Machine Learning may Identify High-Risk Diabetic Cardiomyopathy Phenotype: Study
Researchers have found that using a machine learning-based method, it is possible to identify individuals with diabetes who are most at risk for developing heart failure due to diabetic cardiomyopathy (DbCM). DbCM is a recognized stage of subclinical myocardial abnormalities that precede clinical heart failure (HF), at which echocardiographic and cardiac biomarker abnormalities exist but symptoms of heart failure are absent. The recent study was conducted by Segar and colleagues and was published in the European Journal of Heart Failure.
1,199 participants in diabetes without cardiovascular disease who also did not have causes of cardiomyopathy were included from the cohort of Atherosclerosis Risk in Communities (ARIC). Unsupervised hierarchical approach of clustering stratified individuals based on 25 echocardiographic parameters as well as markers of cardiac biomarkers: neurohormonal markers of stress and markers of myocardial injury. Cluster analysis produced three phenogroups that were differentiated with one labeled as high risk for HF, given that it is associated with an increased rate of HF events at the 5-year follow-up. The data were used to train a DeepNN classifier, which was validated subsequently in two cohorts: the Cardiovascular Health Study (CHS) cohort of n=802 and the EHR cohort from the University of Texas Southwestern Medical Center of n=5071.
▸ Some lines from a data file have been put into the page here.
Lemma match_Name_at_None (s : string) :
  match_Name_at s = None ↔
  ∀ rest, s = "Name=" +:+ rest → ends_value rest.
Proof.
  unfold match_Name_at. split.
  - destruct (Str.startswith "Name=" s) eqn:Hp.
    + apply startswith_app in Hp as [r ->].
      change (Str.drop 5 ("Name=" +:+ r)) with r.
      destruct (until_semicolon r) eqn:Hu; [|done].
      intros _ rest Hrest. apply (inj (String.app "Name=")) in Hrest as <-.
      by apply until_semicolon_empty.
    + intros _ rest ->.
      rewrite (proj2 (startswith_app _ _)) in Hp by eauto. done.
  - intros H. destruct (Str.startswith "Name=" s) eqn:Hp; [|done].
    apply startswith_app in Hp as [r ->].
    change (Str.drop 5 ("Name=" +:+ r)) with r.
    by rewrite (proj2 (until_semicolon_empty r)) by eauto.
Qed.

Lemma re_search_Name_offset (s v : string) :
  re_search_Name s = Some v ↔
  ∃ i, match_Name_at (Str.drop i s) = Some v ∧
       ∀ j, (j < i)%nat → match_Name_at (Str.drop j s) = None.
Proof.
  induction s as [|c s IH].
  - simpl. split; [done|]. intros (i & Hi & _). by destruct i.
  - change (re_search_Name (String c s)) with
      (match match_Name_at (String c s) with
       | Some v' => Some v'
       | None => re_search_Name s
       end).
    destruct (match_Name_at (String c s)) as [v'|] eqn:Hm.
    + split.
      * intros [= <-]. exists O. split; [done | lia].
      * intros (i & Hi & Hlt). destruct i as [|i].
        -- simpl in Hi. congruence.
        -- specialize (Hlt O ltac:(lia)). simpl in Hlt. congruence.
    + rewrite IH. split.
      * intros (i & Hi & Hlt). exists (S i). split; [done|].
        intros [|j] Hj; [done|]. apply Hlt. lia.
      * intros (i & Hi & Hlt). destruct i as [|i].
        -- simpl in Hi. congruence.
        -- exists i. split; [done|]. intros j Hj. apply (Hlt (S j)). lia.
Qed.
• Clustering analysis identified three phenogroups among diabetic patients. Phenogroup-3, consisting of 27% of the ARIC cohort, had a significantly higher 5-year HF incidence rate of 12.1% compared with Phenogroups 1 and 2, which had HF incidence rates of 3.1% and 4.6%, respectively. This high-risk phenotype was associated with higher NT-proBNP levels, increased left ventricular mass, larger left atrial size, and poorer diastolic function-all important markers of heightened HF risk.
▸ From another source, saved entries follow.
(** In the range where the arithmetic is exact the scaled value grows with
    the original value and with the percentage; at 100 percent or less a
    value of at least 1 is never raised, at 100 percent or more no value
    is lowered. *)
Theorem scale_order (a a' p p' : Z) (percentage percentage' : num) :
  0 <= a <= a' -> 0 < p <= p' -> a' * p' < 2 ^ 53 ->
  int_valued percentage p -> int_valued percentage' p' ->
  exists v v',
    scale a percentage = Ok v /\ scale a' percentage' = Ok v' /\ v <= v'
    /\ (1 <= a -> p <= 100 -> v <= a)
    /\ (100 <= p -> a <= v).
Proof.
  intros Ha Hp Hb Hv Hv'.
  assert (Hb0 : a * p <= a' * p') by nia.
  exists (Z.max 1 (exact_ceil (a * p) 100)), (Z.max 1 (exact_ceil (a' * p') 100)).
  split; [apply scale_exact; auto; lia|].
  split; [apply scale_exact; auto; lia|].
  pose proof (exact_ceil_mono (a * p) (a' * p') 100 ltac:(lia) Hb0).
  split; [lia|]. split.
  - intros H1 H2.
    pose proof (exact_ceil_mono (a * p) (a * 100) 100 ltac:(lia) ltac:(nia)) as M.
    rewrite exact_ceil_mul in M by lia. lia.
  - intros H1.
    pose proof (exact_ceil_mono (a * 100) (a * p) 100 ltac:(lia) ltac:(nia)) as M.
    rewrite exact_ceil_mul in M by lia. lia.
Qed.

Lemma scale_order_witness :
  exists v v',
    scale 10 (PInt 50) = Ok v /\ scale 12 (PFloat (Finite 75 0)) = Ok v' /\ v <= v'
    /\ (1 <= 10 -> 50 <= 100 -> v <= 10)
    /\ (100 <= 50 -> 10 <= v).
Proof.
  apply (scale_order 10 12 50 75 (PInt 50) (PFloat (Finite 75 0)));
    [lia | lia | reflexivity | reflexivity | reflexivity].
Defined.

(** A quotient of 2^1024 or more does not round to a float. *)
Lemma round_pos_overflow n d : 0 < d -> 2 ^ 1024 * d <= n -> round_pos n d = None.
Proof.
  intros Hd Hn. unfold round_pos, floor_log2.
  assert (P : 0 < 2 ^ 1024) by (apply Z.pow_pos_nonneg; lia).
  destruct (Z.leb_spec d n); [|nia].
  assert (Q : 2 ^ 1024 <= n / d) by (apply Z.div_le_lower_bound; lia).
  assert (L : 1024 <= Z.log2 (n / d)).
  { rewrite <- (Z.log2_pow2 1024) by lia. apply Z.log2_le_mono. exact Q. }
  set (fl := Z.log2 (n / d)) in *.
  rewrite Z.max_l by lia.
  destruct (Z.leb_spec 0 (fl - 52)); [|lia].
  set (e := fl - 52) in *.
  assert (Pe : 0 < 2 ^ e) by (apply Z.pow_pos_nonneg; lia).
  set (m := nearest_even n (d * 2 ^ e)).
  pose proof (nearest_even_bounds n (d * 2 ^ e) ltac:(lia) ltac:(nia)) as [B _].
  fold m in B.
  assert (S : 2 ^ fl <= n / d) by (apply Z.log2_spec; lia).
  assert (F : 2 ^ fl = 2 ^ e * 2 ^ 52).
  { rewrite <- Z.pow_add_r by lia. f_equal. lia. }
  assert (N : d * (n / d) <= n) by (apply Z.mul_div_le; lia).
  assert (M : 2 ^ 52 <= m) by nia.
  assert (LM : 52 <= Z.log2 m).
  { rewrite <- (Z.log2_pow2 52) by lia. apply Z.log2_le_mono. exact M. }
  destruct (Z.leb_spec 1024 (Z.log2 m + e)); [reflexivity | lia].
Qed.

(** Scaling raises when the numbers do not fit a float: with an [int]
    percentage when the quotient is 2^1024 or more, with a float
    percentage when the value itself is 2^1024 or more. At a percentage
    that is not a number it raises [ValueError], at an infinite one
    [OverflowError] (for a value of 0, [ValueError]). *)
Theorem scale_raises :
  (forall a p, 100 * 2 ^ 1024 <= a * p -> scale a (PInt p) = Raise OverflowError)
  /\ (forall a f, 2 ^ 1024 <= a -> scale a (PFloat f) = Raise OverflowError)
  /\ (forall a, Z.abs a < 2 ^ 53 -> scale a (PFloat NaN) = Raise ValueError)
  /\ (forall a s, Z.abs a < 2 ^ 53 -> a <> 0 ->
        scale a (PFloat (Inf s)) = Raise OverflowError)
  /\ (forall s, scale 0 (PFloat (Inf s)) = Raise ValueError).
Proof.
  split; [|split; [|split; [|split]]].
  - intros a p H. unfold scale. cbn [mul bind truediv].
    change (100 =? 0) with false. cbv iota.
    change (Z.sgn 100) with 1. change (Z.abs 100) with 100. rewrite Z.mul_1_l.
    assert (P : 0 < 2 ^ 1024) by (apply Z.pow_pos_nonneg; lia).
    unfold round64. destruct (Z.eqb_spec (a * p) 0); [lia|].
    replace (Z.abs (a * p)) with (a * p) by lia.
    rewrite round_pos_overflow by lia. reflexivity.
  - intros a f H. unfold scale. cbn [mul to_float]. unfold float_of_int, round64.
    assert (P : 0 < 2 ^ 1024) by (apply Z.pow_pos_nonneg; lia).
    destruct (Z.eqb_spec a 0); [lia|].
    replace (Z.abs a) with a by lia.
    rewrite round_pos_overflow by lia. reflexivity.
  - intros a H. unfold scale. cbn [mul to_float].
    destruct (float_of_int_exact a H) as (f & E & R). rewrite E. cbn [bind].
    destruct f as [m e| |]; try contradiction. cbn [fmul truediv to_float].
    rewrite float_100. reflexivity.
  - intros a s H Hn. unfold scale. cbn [mul to_float].
    destruct (float_of_int_exact a H) as (f & E & R). rewrite E. cbn [bind].
    destruct f as [m e| |]; try contradiction. cbn [fmul represents] in *.
    pose proof (pow2_num_pos e). pose proof (pow2_den_pos e).
    destruct (Z.eqb_spec m 0) as [->|]; [nia|].
    cbn [truediv to_float]. rewrite float_100. reflexivity.
  - intros s. reflexivity.
Qed.

End ScaleMore.

(** ** Percentages that are not positive *)

Module NonPositive.
Import Py RoundFacts ScaleFacts.

(** With an [int] percentage that is zero or negative (the tiered script
    accepts them) every value that is not negative is written as 1. *)
Theorem nonpositive_percentage_gives_one (a p : Z) :
  0 <= a -> p <= 0 -> - 2 ^ 53 < a * p -> scale a (PInt p) = Ok 1.
Proof.
  intros Ha Hp Hb. unfold scale. cbn [mul bind truediv].
  change (100 =? 0) with false. cbv iota.
  change (Z.sgn 100) with 1. change (Z.abs 100) with 100. rewrite Z.mul_1_l.
  assert (Hn : a * p <= 0) by nia.
  destruct (Z.eq_dec (a * p) 0) as [E|Hne].
  - rewrite E. reflexivity.
  - destruct (round64_le_int (Z.abs (a * p)) 100 (2 ^ 52 - 1)
                ltac:(lia) ltac:(lia) ltac:(lia) ltac:(lia)) as (m & e & E & Hm & _).
    unfold round64 in E |- *.
    destruct (Z.eqb_spec (Z.abs (a * p)) 0); [lia|].
    destruct (Z.eqb_spec (a * p) 0); [lia|].
    rewrite Z.abs_idemp in E.
    destruct (round_pos (Z.abs (a * p)) 100) as [[m0 e0]|]; [|discriminate].
    injection E as E1 E2. subst e0.
    replace (Z.sgn (Z.abs (a * p))) with 1 in E1 by lia.
    replace (Z.sgn (a * p)) with (-1) by lia.
    cbn [bind ceil]. f_equal.
    destruct (Z.leb_spec 0 e).
    + assert (0 < 2 ^ e) by (apply Z.pow_pos_nonneg; lia). nia.
    + assert (0 < 2 ^ (- e)) by (apply Z.pow_pos_nonneg; lia).
      replace (- (-1 * m0)) with m0 by lia.
      assert (0 <= m0 / 2 ^ (- e)) by (apply Z.div_pos; lia). lia.
Qed.

Lemma nonpositive_percentage_gives_one_witness : scale 250 (PInt (-50)) = Ok 1.
Proof.
  apply (nonpositive_percentage_gives_one 250 (-50)); [lia | lia | reflexivity].
Defined.

End NonPositive.

(** ** The spawn pass *)

Module SpawnPass.
Import Text Py IO IOFacts Tiered TieredGen ScaleFacts.

Lemma write_spawn_exact p s :
  0 <= value s * p < 2 ^ 53 ->
  write_spawn p s = write (spawn_line s (Z.max 1 (exact_ceil (value s * p) 100))).
Proof. intros H. unfold write_spawn. now rewrite scale_int_exact. Qed.

Lemma write_monster_exact p n m :
  (forall s, In s (spawns m) -> 0 <= value s * p < 2 ^ 53) ->
  write_monster p n m = (exact_spawn_block p m, Ok (n + 1)).
Proof.
  intros H. unfold write_monster, exact_spawn_block.
  rewrite (for_each_write _
             (fun s => spawn_line s (Z.max 1 (exact_ceil (value s * p) 100))))
    by (intros; now apply write_spawn_exact, H).
  rewrite !bind_write. unfold ret. cbn [fst snd write].
  now rewrite append_nil_r.
Qed.

Lemma monsters_loop p monsters : forall n,
  (forall m s, In m monsters -> In s (spawns m) -> 0 <= value s * p < 2 ^ 53) ->
  for_loop (write_monster p) n monsters
  = (join (map (exact_spawn_block p) monsters), Ok (n + Z.of_nat (List.length monsters))).
Proof.
  induction monsters as [|m ms IH]; intros n H; cbn [for_loop map join fold_right List.length].
  - unfold ret. f_equal. f_equal. lia.
  - rewrite write_monster_exact by (intros; apply (H m); auto; now left).
    cbn [bind]. rewrite IH by (intros; apply (H m0); auto; now right).
    f_equal. f_equal. lia.
Qed.

Lemma spawn_appends monsters p output_file fs :
  p <> 100 ->
  (forall m s, In m monsters -> In s (spawns m) -> 0 <= value s * p < 2 ^ 53) ->
  generate_spawn_modifications monsters p output_file fs
  = (set_file output_file
       ((match fs output_file with Some t => t | None => EmptyString end)
        ++ spawn_header p ++ join (map (exact_spawn_block p) monsters)) fs,
     Ok (Z.of_nat (List.length monsters))).
Proof.
  intros Hp H. unfold generate_spawn_modifications.
  destruct (Z.eqb_spec p 100); [contradiction|].
  unfold with_open_a, generate_spawn, spawn_header.
  rewrite !bind_write, (monsters_loop p monsters 0 H). cbn [fst snd].
  rewrite !append_assoc. reflexivity.
Qed.

(** The spawn pass at 100 percent changes no file and returns 0. At any
    other percentage, with the products of the spawn values and the
    percentage in the range where the arithmetic is exact, it keeps what
    the output file holds, adds its header and one block per monster, in
    order, each with one line per spawn, and returns the number of
    monsters. *)
Theorem spawn_pass (monsters : list monster) (p : Z) (output_file : string) (fs : files) :
  (p = 100 -> generate_spawn_modifications monsters p output_file fs = (fs, Ok 0))
  /\ (p <> 100 ->
      (forall m s, In m monsters -> In s (spawns m) -> 0 <= value s * p < 2 ^ 53) ->
      generate_spawn_modifications monsters p output_file fs
      = (set_file output_file
           ((match fs output_file with Some t => t | None => EmptyString end)
            ++ spawn_header p ++ join (map (exact_spawn_block p) monsters)) fs,
         Ok (Z.of_nat (List.length monsters)))).
Proof.
  split.
  - intros ->. reflexivity.
  - apply spawn_appends.
Qed.

Lemma spawn_pass_witness :
  generate_spawn_modifications
    [mkMonster "Hydra" [mkSpawn "motherspawn" 10 "heads"]] 50 "out.c5m" (fun _ => None)
  = (set_file "out.c5m"
       (EmptyString ++ spawn_header 50
        ++ join (map (exact_spawn_block 50) [mkMonster "Hydra" [mkSpawn "motherspawn" 10 "heads"]]))
       (fun _ => None),
     Ok (Z.of_nat (List.length [mkMonster "Hydra" [mkSpawn "motherspawn" 10 "heads"]]))).
Proof.
  apply (proj2 (spawn_pass [mkMonster "Hydra" [mkSpawn "motherspawn" 10 "heads"]] 50
                  "out.c5m" (fun _ => None))); [lia|].
  intros m s [<-|[]] [<-|[]]. cbn. lia.
Defined.

End SpawnPass.

(** ** Tiers *)

Module TierResolution.
Import Text TextFacts Tiered TieredGen ConfigFacts.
• The DeepNN classifier had excellent predictive capability and identified 16% of high-risk DbCM cases in the CHS cohort and 29% in the UT Southwestern EHR cohort. Of great interest, the incidence of HF was significantly increased among the high-risk DbCM phenotype individuals identified by the classifier, with hazard ratios of 1.61 (95% CI 1.18–2.19) in the CHS cohort and 1.34 (95% CI 1.08–1.65) in the UT Southwestern EHR cohort.
This study has shown the potential of machine learning-based approaches to identify individuals with diabetes as having a high-risk DbCM phenotype, an opportunity for targeted HF prevention strategies. Researchers believe that predictive models in clinical practice will manage and mitigate the risk of HF in diabetic patients by earlier and more aggressive intervention strategies.